_Work request_. Start with the first line of the data and end with the line that holds "if (length bucket"; write out each one exactly.

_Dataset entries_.
========

Record CsvRow := mkRow { book_type : string; message_type : Z; count : nat; p50 : Z; p99 : Z; p999 : Z }.

Definition row_of (name : string) (t : Z) (bucket : list Z) : outcome CsvRow :=
  let v := merge_sort Z.le bucket in
  p50 ← percentile_sorted v (Doubles.literal 50 100);
  p99 ← percentile_sorted v (Doubles.literal 99 100);
  p999 ← percentile_sorted v (Doubles.literal 999 1000);
  Ok (mkRow name t (length v) p50 p99 p999).

Fixpoint finalize_rows (name : string) (types : list Z) (agg : LatBuckets) (rows : list CsvRow) : outcome (list CsvRow) :=
  match types with
  | [] => Ok rows
  | t :: types =>
    bucket ← rd agg (Z.to_nat (u8 t));
    if (length bucket =? 0)%nat then finalize_rows name types agg rows
    else row ← row_of name t bucket; finalize_rows name types agg (rows ++ [row])
  end.

(** A discarded pass, the measured ones, and the rows: the total of rejected
    messages, the number of books and the rows. *)
Definition run_passes (pass : nat -> outcome (PassResult * nat)) (name : string) (rows : list CsvRow)
  : outcome (Z * nat * list CsvRow) :=
  '(_, calls0) ← pass 0%nat;
  '(agg, unknown, books) ← measured pass kMeasuredPasses calls0 no_samples 0 0;
  rows ← finalize_rows name Synthetic.kMsgTypes agg rows;
  Ok (unknown, books, rows).

Definition run_book_type {B} `{Book.BookOps B} (now : nat -> Z) (name : string) (data : list Z) (len : nat)
    (rows : list CsvRow) : outcome (Z * nat * list CsvRow) :=
  run_passes (run_pass (B := B) now data len) name rows.

Definition run_book_type_gz {B} `{Book.BookOps B} (now : nat -> Z) (name : string) (chunk : nat)
    (reads : list Gzip.fread_result) (rows : list CsvRow) : outcome (Z * nat * list CsvRow) :=
  run_passes (run_pass_gz (B := B) now chunk reads) name rows.

(** ** The report *)

Definition print_row (book_type type count p50 p99 p999 : Query.text) : Query.text :=
  Csv.pad_right 12 book_type ++ [32] ++ Csv.pad_right 5 type ++ [32] ++ Csv.pad_left 12 count ++ [32] ++
  Csv.pad_left 10 p50 ++ [32] ++ Csv.pad_left 10 p99 ++ [32] ++ Csv.pad_left 10 p999 ++ [Query.lf].

Definition print_table (rows : list CsvRow) : Query.text :=
  [Query.lf] ++ print_row (Query.str "book_type") (Query.str "type") (Query.str "count") (Query.str "p50_ns") (Query.str "p99_ns")
    (Query.str "p999_ns") ++
  (rows ≫= fun r => print_row (Query.str (book_type r)) [message_type r] (Query.to_string (Z.of_nat (count r)))
    (Query.to_string (p50 r)) (Query.to_string (p99 r)) (Query.to_string (p999 r))).

(** What the file holds. *)
Definition write_csv (rows : list CsvRow) : Query.text :=
  Query.str "book_type,message_type,count,p50_ns,p99_ns,p999_ns" ++ [Query.lf] ++
  (rows ≫= fun r => Query.str (book_type r) ++ [Query.comma] ++ [message_type r] ++ [Query.comma] ++
     Query.to_string (Z.of_nat (count r)) ++ [Query.comma] ++ Query.to_string (p50 r) ++ [Query.comma] ++
     Query.to_string (p99 r) ++ [Query.comma] ++ Query.to_string (p999 r) ++ [Query.lf]).

(** A reader of that file: the book, the type and the four numbers. *)
Definition values : Type := Query.text * Query.text * Z * Z * Z * Z.

Definition read_row (ws : list Query.text) : option values :=
  match ws with
  | [b; t; n; x; y; z] => Some (b, t, Query.dec_val n, Query.dec_val x, Query.dec_val y, Query.dec_val z)
  | _ => None
  end.

Definition header : list Query.text :=
  [Query.str "book_type"; Query.str "message_type"; Query.str "count"; Query.str "p50_ns"; Query.str "p99_ns"; Query.str "p999_ns"].

Definition read_csv (s : Query.text) : option (list values) := rows ← Csv.with_header header s; mapM read_row rows.

Definition row_values (r : CsvRow) : values :=
  (Query.str (book_type r), [message_type r], Z.of_nat (count r), p50 r, p99 r, p999 r).

(** Rows whose names hold no separator and whose numbers fit. *)
Record wf_row (r : CsvRow) : Prop := {
  wf_book : Csv.cell (Query.str (book_type r));
  wf_type : Csv.cell [message_type r];
  wf_count : is_u64 (Z.of_nat (count r));
  wf_p50 : is_u64 (p50 r); wf_p99 : is_u64 (p99 r); wf_p999 : is_u64 (p999 r) }.

Definition cells (r : CsvRow) : list Query.text :=
  [Query.str (book_type r); [message_type r]; Query.to_string (Z.of_nat (count r)); Query.to_string (p50 r);
   Query.to_string (p99 r); Query.to_string (p999 r)].

Lemma csv_reads_back rows : Forall wf_row rows -> read_csv (write_csv rows) = Some (row_values <$> rows).
Proof.
  intros Hrows. unfold read_csv.
  assert (Csv.with_header header (write_csv rows) = Some (cells <$> rows)) as ->.
  { unfold write_csv. rewrite (Csv.written_lines _ cells) 
      by (intros r; cbn [Csv.line cells app]; by repeat (rewrite <- app_assoc; cbn [app])).
    apply (Csv.with_header_lines header); [done|apply (bool_decide_unpack _); vm_compute; exact I|].
    apply Forall_fmap. eapply Forall_impl; [exact Hrows|]. intros r [H1 H2 [H3 _] [H4 _] [H5 _] [H6 _]]. split; [done|]. unfold cells.
    repeat (apply Forall_cons_2; [first [assumption|apply Csv.digits_cell; assumption]|]). apply Forall_nil_2. }
  cbn [mbind option_bind]. induction Hrows as [|r rows [H1 H2 H3 H4 H5 H6] Hrows IH]; [done|].
  rewrite !fmap_cons. cbn [mapM]. rewrite IH. unfold cells. cbn [read_row mbind option_bind mret option_ret].
  by rewrite !Csv.to_string_reads.
Qed.

(** ** Counting samples *)

(** The type under which a message is timed; undecoded messages are not. *)
Definition timed_type (e : Wire.event) : option Z :=
  match e with Wire.EOther _ _ => None | _ => Some (Builder.event_type e) end.
(** ** Properties *)

(** C38: the benchmark compares the two books on the same messages, those of the
    input its command line and the calls that fail decide: without an argument
    the synthetic session; the bytes of the file named if it can be opened,
    measured and (unless empty) mapped, and the synthetic session if it cannot;
    and for a .gz file, opened anew for each of the eight passes, its
    decompressed contents.  On that input the program ends with exit code 0
    and rows for both books, with equal counts per message type, each three
    times the number of such messages in the input, and percentiles among so
    many differences of consecutive clock readings; the results file, if it can
    be opened, reads back to exactly these rows.  The one other result is for a
    .gz file that cannot be opened or decompressed to whole messages in every
    pass: an exception, which leaves [main].  Every resource is given back. *)
Theorem bench_main_exact {R} `{Synthetic.Random R} (now_ob now_lb : nat -> Z) (seeded : R) (bytes_at : nat -> Z -> list Z)
  (chunk : nat) (reads : list Gzip.fread_result) (opened : bool) (argv : list string) (w : world)
  (Hfile : measurable bytes_at chunk reads argv w) :
  exists sdata r w', Synthetic.generate_synthetic_session seeded = Ok sdata /\
    main now_ob now_lb seeded bytes_at chunk reads opened argv w = (r, w') /\ held w' = held w /\
    match measured_data bytes_at sdata chunk reads argv w with
    | Some data => exists rows, r = Ok (0, output_of opened rows) /\ measures now_ob now_lb data rows /\
        Bench.read_csv (Bench.write_csv rows) = Some (Bench.row_values <$> rows)
    | None => exists what, r = Throw what
    end.
Proof.
  destruct (main_ends now_ob now_lb seeded bytes_at chunk reads opened argv w Hfile) as (sdata & r & w' & H1 & H2 & H3 & H4).
  exists sdata, r, w'. do 3 (split; [done|]). unfold ends_with in H4.
  destruct (measured_data _ _ _ _ _ _) as [data|]; [|done]. destruct H4 as (rows & -> & Hm & Hn).
  exists rows. split_and!; [done..|]. by apply Bench.csv_reads_back, (measures_wf now_ob now_lb data).
Qed.
(** ** One message *)

Definition disciplined_orders (mid : Z) (os : gmap Z Book.Order) : Prop := map_Forall (fun _ o => two_sided o /\ banded mid o) os.

Lemma orders_reduce mid ref shares os : disciplined_orders mid os -> disciplined_orders mid (Book.spec_reduce ref shares os).2.
Proof.
  intros Hos. unfold Book.spec_reduce. destruct (os !! ref) as [o|] eqn:E; [|done]. cbn. case_match; [by apply map_Forall_delete|].
  apply map_Forall_insert_2; [|done]. exact (Hos ref o E).
Qed.

Lemma orders_remove mid ref os : disciplined_orders mid os -> disciplined_orders mid (Book.spec_remove ref os).2.
Proof. intros Hos. unfold Book.spec_remove. case_match; [by apply map_Forall_delete|done]. Qed.

Lemma orders_add mid ref side shares price os : disciplined_orders mid os ->
  two_sided (Book.mkOrder shares price side) -> banded mid (Book.mkOrder shares price side) ->
  disciplined_orders mid (Book.spec_add ref side shares price os).2.
Proof. intros Hos H1 H2. unfold Book.spec_add. case_match; [done|]. by apply map_Forall_insert_2. Qed.

Lemma in_band_admits mid k s side price : agree mid k s -> in_band mid s side price -> LadderBook.admits (ladder_book s) price = true.
Proof. intros Ha [Hr _]. unfold LadderBook.admits. by rewrite (ag_tick _ _ _ Ha), Z.mod_1_r, Hr. Qed.

(** A ladder operation that acts as specified, for [on_all_ok]. *)
Definition lb_does (r : outcome (bool * LadderBook.LadderBook)) (spec : bool * gmap Z Book.Order) : Prop :=
  exists ok lb', r = Ok (ok, lb') /\ LadderBook.lb_inv lb' /\ (ok, LadderBook.orders_ lb') = spec /\ LadderBook.tick_size_ lb' = 1.

Lemma acts_does b r spec : LadderBook.tick_size_ b = 1 -> LadderBook.acts b r spec -> lb_does r spec.
Proof. intros Ht (ok & b' & -> & Hinv & Heq & (Ht' & _)). exists ok, b'. split_and!; try done. congruence. Qed.

Lemma lb_add_does ref side shares price b : LadderBook.lb_inv b -> LadderBook.tick_size_ b = 1 ->
  Z.of_nat (size (LadderBook.orders_ b)) + 1 < Book.max_orders -> is_u32 shares -> is_u32 price -> LadderBook.admits b price = true ->
  lb_does (LadderBook.add ref side shares price b) (Book.spec_add ref side shares price (LadderBook.orders_ b)).
Proof.
  intros Hinv Ht Hsize Hs Hp Had. destruct (LadderBook.add_refines ref side shares price b Hinv Hsize Hs Hp) as (ok & b' & Hrun & Hinv' & Heq).
  rewrite Had in Heq. destruct (LadderBook.add_range ref side shares price b ok b' Hinv Hp Hrun) as [Ht' _].
  exists ok, b'. split_and!; try done. congruence.
Qed.

Lemma lb_replace_does orig next shares price b : LadderBook.lb_inv b -> LadderBook.tick_size_ b = 1 -> is_u32 shares -> is_u32 price ->
  (is_Some (LadderBook.orders_ b !! orig) -> LadderBook.admits b price = true) ->
  lb_does (LadderBook.replace orig next shares price b) (Book.spec_replace true orig next shares price (LadderBook.orders_ b)).
Proof.
  intros Hinv Ht Hs Hp Had. destruct (LadderBook.replace_refines orig next shares price b Hinv Hs Hp) as (ok & b' & Hrun & Hinv' & Heq).
  exists ok, b'. split_and!; [done|done| |].
  - rewrite Heq. unfold Book.spec_replace. destruct (LadderBook.orders_ b !! orig) as [o|]; [|done]. by rewrite Had.
  - unfold LadderBook.replace in Hrun. destruct (LadderBook.orders_ b !! orig) as [o|]; [|by injection Hrun as _ <-].
    destruct (LadderBook.lb_remove_acts orig b Hinv) as (ok1 & b1 & Hr & Hinv1 & _ & (Ht1 & _)). rewrite Hr, bind_Ok in Hrun.
    destruct (LadderBook.add_range next (Book.ord_side o) shares price b1 ok b' Hinv1 Hp Hrun) as [Ht' _]. congruence.
Qed.

(** What the operations of one message do to a symbol whose three agree. *)
Record keeps (mid : Z) (k : nat) (s : SymbolState) (ob : bool * OrderBook.OrderBook)
    (lb : outcome (bool * LadderBook.LadderBook)) (rf spec : bool * gmap Z Book.Order) : Prop := {
  k_ob : OrderBook.acts ob spec;
  k_lb : lb_does lb spec;
  k_rf : rf = spec;
  k_orders : disciplined_orders mid spec.2;
  k_size : (size spec.2 <= S k)%nat }.
(* ===== verification/UnitTests.v ===== *)
(** * UnitTests: the program's own tests

    The cases of tests/test_book.cpp, test_ladder_book.cpp, test_spsc_queue.cpp,
    test_volume_curve.cpp, test_exec_twap.cpp, test_exec_vwap.cpp,
    test_exec_pov.cpp, test_risk_gate.cpp, test_fill_sim.cpp, test_parser.cpp,
    test_multicast_receiver.cpp, test_moldudp64.cpp, test_book_snapshot.cpp and
    the wire protocol of test_query_server.cpp, run on the models by
    evaluation: what the authors expect of the code, the models do.  A network
    is the list of datagrams sent, a request channel what the sender answers.
    The cases that need real threads, sockets, files or an [acosh] are left to
    the theorems about them. *)

From S2P Require Import Prelude Wire Encode Book OrderBook Doubles LadderBook Builder Spsc ExecTypes Twap Vwap Pov RiskGate FillSim Mold Sender Receiver Recovery Snapshot Query Replay.

Import Query (text, str, dq, mkReads, handle_line, after_first, extract_string_field, extract_uint_field).

Module UnitTests.

(** [REQUIRE] and [CHECK]. *)
Definition check (b : bool) : outcome () := if b then Ok () else Throw "CHECK".

(** [CHECK_THROWS_AS]. *)
Definition throws {A} (r : outcome A) : bool := match r with Throw _ => true | _ => false end.

(** ** The books: test_book.cpp, test_ladder_book.cpp *)

(** A line of a test: an operation with its verdict, or an observation. *)
Inductive action :=
| Add (ref side shares price : Z) (ok : bool)
| Execute (ref shares : Z) (ok : bool)
| Cancel (ref shares : Z) (ok : bool)
| Remove (ref : Z) (ok : bool)
| Replace (orig next shares price : Z) (ok : bool)
| Bid (q : option (Z * Z))
| BidPrice (p : Z)
| Ask (q : option (Z * Z))
| AskPrice (p : Z)
| Open (n : nat)
| BidLevels (n : Z)
| AskLevels (n : Z).

Section Books.
Context {B : Type} `{Book.BookOps B}.

Definition verdict (r : outcome (bool * B)) (ok : bool) : outcome B := '(v, b) ← r; check (eqb v ok);; Ok b.

Definition pair_of (q : Book.Quote) : Z * Z := (Book.q_price q, Book.q_shares q).

Definition line (a : action) (b : B) : outcome B :=
  match a with
  | Add ref side shares price ok => verdict (Book.add ref side shares price b) ok
  | Execute ref shares ok => verdict (Book.execute ref shares b) ok
  | Cancel ref shares ok => verdict (Book.cancel ref shares b) ok
  | Remove ref ok => verdict (Book.remove ref b) ok
  | Replace orig next shares price ok => verdict (Book.replace orig next shares price b) ok
  | Bid q => q' ← Book.best_bid b; check (bool_decide (pair_of <$> q' = q));; Ok b
  | BidPrice p => q' ← Book.best_bid b; check (bool_decide (Book.q_price <$> q' = Some p));; Ok b
  | Ask q => q' ← Book.best_ask b; check (bool_decide (pair_of <$> q' = q));; Ok b
  | AskPrice p => q' ← Book.best_ask b; check (bool_decide (Book.q_price <$> q' = Some p));; Ok b
  | Open n => check (Book.open_orders b =? n)%nat;; Ok b
  | BidLevels n => check (Book.bid_levels b =? n);; Ok b
  | AskLevels n => check (Book.ask_levels b =? n);; Ok b
  end.

Fixpoint script (l : list action) (b : B) : outcome () :=
  match l with [] => Ok () | a :: l => b ← line a b; script l b end.

End Books.

(** The cases the two files share. *)
Definition shared_cases : list (list action) := [
  [Add 1 Wire.Buy 100 9990000 true; Add 2 Wire.Buy 200 10000000 true; Add 3 Wire.Sell 300 10010000 true;
   Bid (Some (10000000, 200)); Ask (Some (10010000, 300))];
  [Add 1 Wire.Buy 500 10000000 true; Execute 1 200 true; Bid (Some (10000000, 300)); Open 1;
   Execute 1 300 true; Open 0; BidLevels 0; Bid None];
  [Add 1 Wire.Buy 100 10000000 true; Add 2 Wire.Buy 250 9990000 true; Remove 1 true; Bid (Some (9990000, 250)); BidLevels 1];
  [Add 1 Wire.Sell 100 10010000 true; Add 2 Wire.Sell 400 10010000 true; Remove 1 true; Ask (Some (10010000, 400)); AskLevels 1; Open 1];
  [Add 1 Wire.Buy 500 10000000 true; Cancel 1 200 true; Open 1; Bid (Some (10000000, 300)); Remove 1 true; Open 0; BidLevels 0];
  [Add 1 Wire.Buy 500 10000000 true; Replace 1 2 300 9995000 true; BidLevels 1; Bid (Some (9995000, 300));
   Execute 1 100 false; Execute 2 100 true];
  [Add 1 Wire.Buy 100 10000000 true; Add 1 Wire.Buy 999 10000000 false; Bid (Some (10000000, 100)); Execute 42 10 false;
   Cancel 42 10 false; Remove 42 false; Replace 42 43 10 10000000 false; Open 1];
  [Add 1 Wire.Sell 100 10010000 true; Execute 1 250 true; Open 0; AskLevels 0]].

Example test_book : (fun l => script (B := OrderBook.OrderBook) l OrderBook.init) <$> shared_cases = replicate 8 (Ok ()).
Proof. vm_compute. reflexivity. Qed.

(** [LadderBook b(base, tick, pct); ...]; where a case has ticks so fine that
    its window is long they are coarser here, all its prices being on them. *)
Definition ladder (base tick : Z) (pct : Doubles.double) (l : list action) : outcome () :=
  b ← LadderBook.construct base tick pct; script l b.

Example test_ladder_book : ladder 10000000 5000 (Doubles.literal 2 10) <$> shared_cases = replicate 8 (Ok ()).
Proof. vm_compute. reflexivity. Qed.

Example test_ladder_window :
  ladder 10000000 100000 (Doubles.literal 2 10)
    [Add 1 Wire.Buy 100 7900000 true; BidPrice 7900000; Open 1; Add 2 Wire.Sell 100 12100000 true; AskPrice 12100000; Open 2;
     Add 3 Wire.Buy 50 10000000 true; BidPrice 10000000; Open 3; Execute 1 100 true; Open 2] = Ok () /\
  ladder 10000000 100000 (Doubles.literal 2 10)
    [Add 1 Wire.Buy 200 9900000 true; Add 2 Wire.Buy 100 9800000 true; Add 3 Wire.Sell 300 10100000 true;
     Add 4 Wire.Buy 500 5000000 true; Bid (Some (9900000, 200)); AskPrice 10100000; BidLevels 3; AskLevels 1; Open 4;
     Execute 2 100 true; BidLevels 2; BidPrice 9900000] = Ok () /\
  ladder 4290000000 10000000 (Doubles.literal 3 10) [Add 1 Wire.Buy 100 4290000000 true; BidPrice 4290000000] = Ok () /\
  ladder 0 1 (Doubles.literal 3 10) [Add 1 Wire.Buy 100 0 true; BidPrice 0] = Ok ().
Proof. split_and!; vm_compute; reflexivity. Qed.

(** ** The ring: test_spsc_queue.cpp *)

Definition ring_push (k v : Z) (ok : bool) (q : Spsc.SpscQueue Z) : outcome (Spsc.SpscQueue Z) :=
  '(b, q) ← Spsc.push k v q; check (eqb b ok);; Ok q.
Definition ring_pop (k : Z) (v : option Z) (q : Spsc.SpscQueue Z) : outcome (Spsc.SpscQueue Z) :=
  '(o, q) ← Spsc.pop k q; check (bool_decide (o = v));; Ok q.
Definition ring (k : Z) : Spsc.SpscQueue Z := Spsc.mkQueue (replicate (Z.to_nat (2 ^ k)) 0) 0 0.

(** A test pushes and pops: [inl] a push with its verdict, [inr] a pop with
    what it gives. *)
Fixpoint ring_script (k : Z) (l : list (Z * bool + option Z)) (q : Spsc.SpscQueue Z) : outcome (Spsc.SpscQueue Z) :=
  match l with
  | [] => Ok q
  | inl (v, ok) :: l => q ← ring_push k v ok q; ring_script k l q
  | inr v :: l => q ← ring_pop k v q; ring_script k l q
  end.

(** Fifty rounds of two pushes and two pops. *)
Definition rounds : list (Z * bool + option Z) :=
  seq 0 50 ≫= fun i => let a := 2 * Z.of_nat i in [inl (a, true); inl (a + 1, true); inr (Some a); inr (Some (a + 1))].

Example test_spsc_queue :
  (_ ← ring_script 2 [inl (10, true); inl (20, true); inl (30, true); inr (Some 10); inr (Some 20); inr (Some 30)] (ring 2);
   _ ← ring_script 2 [inl (1, true); inl (2, true); inl (3, true); inl (4, false); inl (5, false); inr (Some 1); inr (Some 2);
     inr (Some 3); inr None] (ring 2);
   _ ← ring_script 2 [inr None; inl (42, true); inr (Some 42); inr None] (ring 2);
   q ← ring_script 2 rounds (ring 2); check (Spsc.size 2 q =? 0);;
   check (Spsc.size 3 (ring 3) =? 0);;
   q ← ring_script 3 [inl (1, true); inl (2, true)] (ring 3); check (Spsc.size 3 q =? 2);;
   q ← ring_script 3 [inr (Some 1)] q; check (Spsc.size 3 q =? 1)) = Ok ().
Proof. vm_compute. reflexivity. Qed.

(** ** The strategies *)

Definition shares_of (q : ExecTypes.ChildOrderQueue) : list Z := ExecTypes.co_shares <$> ExecTypes.items q.

(** test_exec_twap.cpp: [make_params]. *)
Definition twap_params (total start end_ bin : Z) : Twap.TwapParams :=
  Twap.mkTwapParams Wire.Buy total start end_ bin ExecTypes.Limit 10000000.

(** Successive calls of [advance], with what each returns. *)
Fixpoint advances (l : list (Z * Z)) (t : Twap.Twap) : outcome Twap.Twap :=
  match l with
  | [] => Ok t
  | (now, n) :: l => '(pushed, t) ← Twap.advance now t; check (pushed =? n);; advances l t
  end.
(** * Deluthium Hummingbot connector: a shallow embedding and its properties

    The development follows the Python package
    [deluthium_hummingbot/connector]:
    - [deluthium_constants.py]  (chain tables, error-code tables),
    - [deluthium_utils.py]      (wei helpers, symbol codec, chain validation),
    - [deluthium_order_book.py] (message construction),
    - [deluthium_api_order_book_data_source.py] (synthetic book, polling loop),
    - [deluthium_exchange.py]   (pair cache, order placement, error mapping).

    Python values are modelled by an inductive type of JSON-like values,
    [str] by its UTF-8 encoding, [float] by the binary64 numbers it
    denotes, [decimal.Decimal] by a coefficient and a decimal exponent,
    exceptions by an error monad, and awaited network calls by an explicit
    answer of the environment. *)

From Stdlib Require Import ZArith Lia List String Ascii Bool.
From stdpp Require Import base gmap strings pretty.
Import ListNotations.
Open Scope string_scope.
Open Scope Z_scope.

(* ===================================================================== *)
(** ** Exceptions and the error monad *)
(* ===================================================================== *)

(** The text of an exception.  A text the connector or the interpreter
    writes out is kept as it is.  The text [int()] and [float()] compose
    when they reject a string holds [repr] of that string, which depends on
    the interpreter's table of printable characters: such a text is kept as
    the name of the builtin and the rejected string. *)
Inductive text : Type :=
  | Text (s : string)
  | InvalidLiteral (builtin literal : string).

Coercion Text : string >-> text.

(** The exception classes the connector can meet.  [CancelledError] derives
    from [BaseException] but not from [Exception] (Python 3.8 and later), so
    an [except Exception] clause lets it through. *)
Inductive exn : Type :=
  | RuntimeError (msg : string)
  | ValueError (msg : text)
  | TypeError (msg : string)
  | AttributeError (msg : string)
  | OverflowError (msg : string)
  | InvalidOperation
  | ClientError (msg : string)
  | QueueFull
  | CancelledError.

Definition is_Exception (e : exn) : bool :=
  match e with
  | CancelledError => false
  | _ => true
  end.

(** [aiohttp.ClientError] and its subclasses. *)
Definition is_ClientError (e : exn) : bool :=
  match e with
  | ClientError _ => true
  | _ => false
  end.

Inductive result (A : Type) : Type :=
  | Ok (a : A)
  | Raise (e : exn).
Arguments Ok {A} a.
Arguments Raise {A} e.

Definition bind {A B : Type} (r : result A) (k : A -> result B) : result B :=
  match r with
  | Ok a => k a
  | Raise e => Raise e
  end.

#[global] Instance result_ret : MRet result := fun A a => Ok a.
#[global] Instance result_bind : MBind result := fun A B k r => bind r k.

(* ===================================================================== *)
(** ** Strings *)
(* ===================================================================== *)

(** [s.replace(old, new)] for one-character [old] and [new], the only way
    the connector calls it. *)
Fixpoint str_replace (old new : ascii) (s : string) : string :=
  match s with
  | EmptyString => EmptyString
  | String c rest =>
      String (if Ascii.eqb c old then new else c) (str_replace old new rest)
  end.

========

_Reply_.
Record CsvRow := mkRow { book_type : string; message_type : Z; count : nat; p50 : Z; p99 : Z; p999 : Z }.

Definition row_of (name : string) (t : Z) (bucket : list Z) : outcome CsvRow :=
  let v := merge_sort Z.le bucket in
  p50 ← percentile_sorted v (Doubles.literal 50 100);
  p99 ← percentile_sorted v (Doubles.literal 99 100);
  p999 ← percentile_sorted v (Doubles.literal 999 1000);
  Ok (mkRow name t (length v) p50 p99 p999).

Fixpoint finalize_rows (name : string) (types : list Z) (agg : LatBuckets) (rows : list CsvRow) : outcome (list CsvRow) :=
  match types with
  | [] => Ok rows
  | t :: types =>
    bucket ← rd agg (Z.to_nat (u8 t));
    if (length bucket =? 0)%nat then finalize_rows name types agg rows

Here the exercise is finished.